* [Your objective]
Use the entries below and reproduce exactly the lines from the one containing "(d, Some tx) →" down to the one containing "(** ** Properties *)", both of them included.

* [Recorded data]
------------------------------
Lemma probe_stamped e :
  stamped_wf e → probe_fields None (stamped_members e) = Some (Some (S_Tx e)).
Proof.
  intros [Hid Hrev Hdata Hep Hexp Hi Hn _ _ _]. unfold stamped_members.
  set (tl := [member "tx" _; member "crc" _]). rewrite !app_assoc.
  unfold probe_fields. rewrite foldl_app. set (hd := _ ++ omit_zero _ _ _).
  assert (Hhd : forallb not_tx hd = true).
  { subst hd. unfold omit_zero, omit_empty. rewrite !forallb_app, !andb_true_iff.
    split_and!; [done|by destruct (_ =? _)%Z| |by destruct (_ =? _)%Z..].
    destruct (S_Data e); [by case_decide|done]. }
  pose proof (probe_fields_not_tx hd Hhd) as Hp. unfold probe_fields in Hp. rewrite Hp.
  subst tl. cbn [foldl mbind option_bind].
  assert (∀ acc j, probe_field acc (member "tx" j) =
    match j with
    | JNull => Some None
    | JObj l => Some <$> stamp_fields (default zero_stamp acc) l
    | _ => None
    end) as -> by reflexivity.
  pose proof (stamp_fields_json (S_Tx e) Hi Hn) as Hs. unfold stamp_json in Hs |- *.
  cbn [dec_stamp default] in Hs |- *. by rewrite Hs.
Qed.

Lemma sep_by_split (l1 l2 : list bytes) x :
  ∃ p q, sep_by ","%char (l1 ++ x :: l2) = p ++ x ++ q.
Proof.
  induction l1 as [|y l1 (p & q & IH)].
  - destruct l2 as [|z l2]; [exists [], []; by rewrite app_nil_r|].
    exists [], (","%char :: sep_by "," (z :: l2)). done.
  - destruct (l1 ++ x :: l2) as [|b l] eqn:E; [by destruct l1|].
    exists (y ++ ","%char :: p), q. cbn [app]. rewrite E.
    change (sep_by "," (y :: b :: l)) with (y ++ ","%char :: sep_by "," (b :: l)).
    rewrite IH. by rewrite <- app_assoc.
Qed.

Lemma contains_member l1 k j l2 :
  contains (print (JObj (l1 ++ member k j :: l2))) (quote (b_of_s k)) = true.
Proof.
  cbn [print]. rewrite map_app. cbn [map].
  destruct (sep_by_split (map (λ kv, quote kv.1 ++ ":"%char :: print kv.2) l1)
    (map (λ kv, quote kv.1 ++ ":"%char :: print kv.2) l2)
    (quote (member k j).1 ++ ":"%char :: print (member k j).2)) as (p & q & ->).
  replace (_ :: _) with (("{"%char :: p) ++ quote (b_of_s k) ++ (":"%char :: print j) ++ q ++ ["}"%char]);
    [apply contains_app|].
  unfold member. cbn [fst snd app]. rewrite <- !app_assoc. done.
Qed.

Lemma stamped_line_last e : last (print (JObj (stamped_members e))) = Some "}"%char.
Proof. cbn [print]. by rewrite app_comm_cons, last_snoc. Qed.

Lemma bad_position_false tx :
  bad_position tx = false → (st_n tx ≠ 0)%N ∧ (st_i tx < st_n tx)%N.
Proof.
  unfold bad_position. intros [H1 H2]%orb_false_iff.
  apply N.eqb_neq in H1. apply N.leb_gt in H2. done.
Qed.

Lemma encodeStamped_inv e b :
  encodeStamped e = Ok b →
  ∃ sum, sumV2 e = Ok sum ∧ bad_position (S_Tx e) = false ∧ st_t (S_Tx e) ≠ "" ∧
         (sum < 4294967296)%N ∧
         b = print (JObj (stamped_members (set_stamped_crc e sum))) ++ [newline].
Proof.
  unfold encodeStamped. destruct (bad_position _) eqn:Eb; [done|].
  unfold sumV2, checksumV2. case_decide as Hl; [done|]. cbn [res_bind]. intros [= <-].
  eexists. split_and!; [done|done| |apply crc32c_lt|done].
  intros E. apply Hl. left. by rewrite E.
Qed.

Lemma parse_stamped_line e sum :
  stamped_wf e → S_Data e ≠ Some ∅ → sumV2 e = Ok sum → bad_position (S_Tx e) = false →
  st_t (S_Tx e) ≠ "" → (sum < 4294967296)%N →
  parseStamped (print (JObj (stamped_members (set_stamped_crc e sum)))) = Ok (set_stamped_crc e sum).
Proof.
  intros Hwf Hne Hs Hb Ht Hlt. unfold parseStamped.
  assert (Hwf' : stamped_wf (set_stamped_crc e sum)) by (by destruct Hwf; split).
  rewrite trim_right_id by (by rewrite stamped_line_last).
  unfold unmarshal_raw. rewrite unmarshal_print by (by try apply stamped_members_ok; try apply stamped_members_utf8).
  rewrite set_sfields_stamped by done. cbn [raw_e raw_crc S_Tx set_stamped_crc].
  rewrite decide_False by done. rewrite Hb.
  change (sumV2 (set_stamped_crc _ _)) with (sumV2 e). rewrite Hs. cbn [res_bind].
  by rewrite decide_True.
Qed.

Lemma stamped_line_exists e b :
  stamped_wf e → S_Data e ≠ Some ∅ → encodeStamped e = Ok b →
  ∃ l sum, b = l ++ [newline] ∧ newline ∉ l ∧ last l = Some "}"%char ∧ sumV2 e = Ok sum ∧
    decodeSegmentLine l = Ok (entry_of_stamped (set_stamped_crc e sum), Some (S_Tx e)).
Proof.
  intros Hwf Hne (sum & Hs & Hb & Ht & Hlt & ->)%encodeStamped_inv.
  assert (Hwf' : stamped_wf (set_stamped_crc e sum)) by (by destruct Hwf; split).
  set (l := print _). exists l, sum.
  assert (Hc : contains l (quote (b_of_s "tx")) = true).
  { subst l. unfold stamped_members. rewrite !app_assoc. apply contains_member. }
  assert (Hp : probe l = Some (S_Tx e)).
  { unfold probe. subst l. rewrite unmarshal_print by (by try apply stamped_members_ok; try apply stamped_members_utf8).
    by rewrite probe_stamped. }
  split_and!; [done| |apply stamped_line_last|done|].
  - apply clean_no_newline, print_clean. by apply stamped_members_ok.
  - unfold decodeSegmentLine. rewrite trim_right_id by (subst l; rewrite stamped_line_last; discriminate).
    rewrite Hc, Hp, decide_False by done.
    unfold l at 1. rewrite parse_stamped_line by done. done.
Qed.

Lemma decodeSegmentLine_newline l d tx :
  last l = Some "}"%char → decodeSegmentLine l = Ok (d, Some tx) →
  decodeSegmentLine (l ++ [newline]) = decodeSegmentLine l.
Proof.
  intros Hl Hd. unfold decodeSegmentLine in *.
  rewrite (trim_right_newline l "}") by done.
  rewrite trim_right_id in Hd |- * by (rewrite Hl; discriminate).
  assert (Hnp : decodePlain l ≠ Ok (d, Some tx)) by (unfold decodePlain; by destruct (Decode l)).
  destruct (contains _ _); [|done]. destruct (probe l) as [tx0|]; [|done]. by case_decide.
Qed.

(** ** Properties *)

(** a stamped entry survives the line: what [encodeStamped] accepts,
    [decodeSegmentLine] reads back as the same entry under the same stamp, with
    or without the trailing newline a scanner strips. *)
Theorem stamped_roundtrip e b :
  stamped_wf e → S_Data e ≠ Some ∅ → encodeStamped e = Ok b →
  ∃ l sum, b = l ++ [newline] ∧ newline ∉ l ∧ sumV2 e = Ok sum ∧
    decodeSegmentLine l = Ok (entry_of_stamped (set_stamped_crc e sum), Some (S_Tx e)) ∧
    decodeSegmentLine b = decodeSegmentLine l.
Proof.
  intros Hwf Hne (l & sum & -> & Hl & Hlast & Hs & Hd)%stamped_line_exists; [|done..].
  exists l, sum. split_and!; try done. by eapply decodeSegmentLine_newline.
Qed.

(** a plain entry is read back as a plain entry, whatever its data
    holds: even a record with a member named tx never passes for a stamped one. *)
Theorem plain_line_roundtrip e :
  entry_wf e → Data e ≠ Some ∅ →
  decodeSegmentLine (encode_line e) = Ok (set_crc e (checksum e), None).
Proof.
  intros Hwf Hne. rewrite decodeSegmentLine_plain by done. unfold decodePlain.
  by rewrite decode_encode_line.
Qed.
------------------------------
* [Task output]
  last l = Some "}"%char → decodeSegmentLine l = Ok (d, Some tx) →
  decodeSegmentLine (l ++ [newline]) = decodeSegmentLine l.
Proof.
  intros Hl Hd. unfold decodeSegmentLine in *.
  rewrite (trim_right_newline l "}") by done.
  rewrite trim_right_id in Hd |- * by (rewrite Hl; discriminate).
  assert (Hnp : decodePlain l ≠ Ok (d, Some tx)) by (unfold decodePlain; by destruct (Decode l)).
  destruct (contains _ _); [|done]. destruct (probe l) as [tx0|]; [|done]. by case_decide.
Qed.

(** ** Properties *)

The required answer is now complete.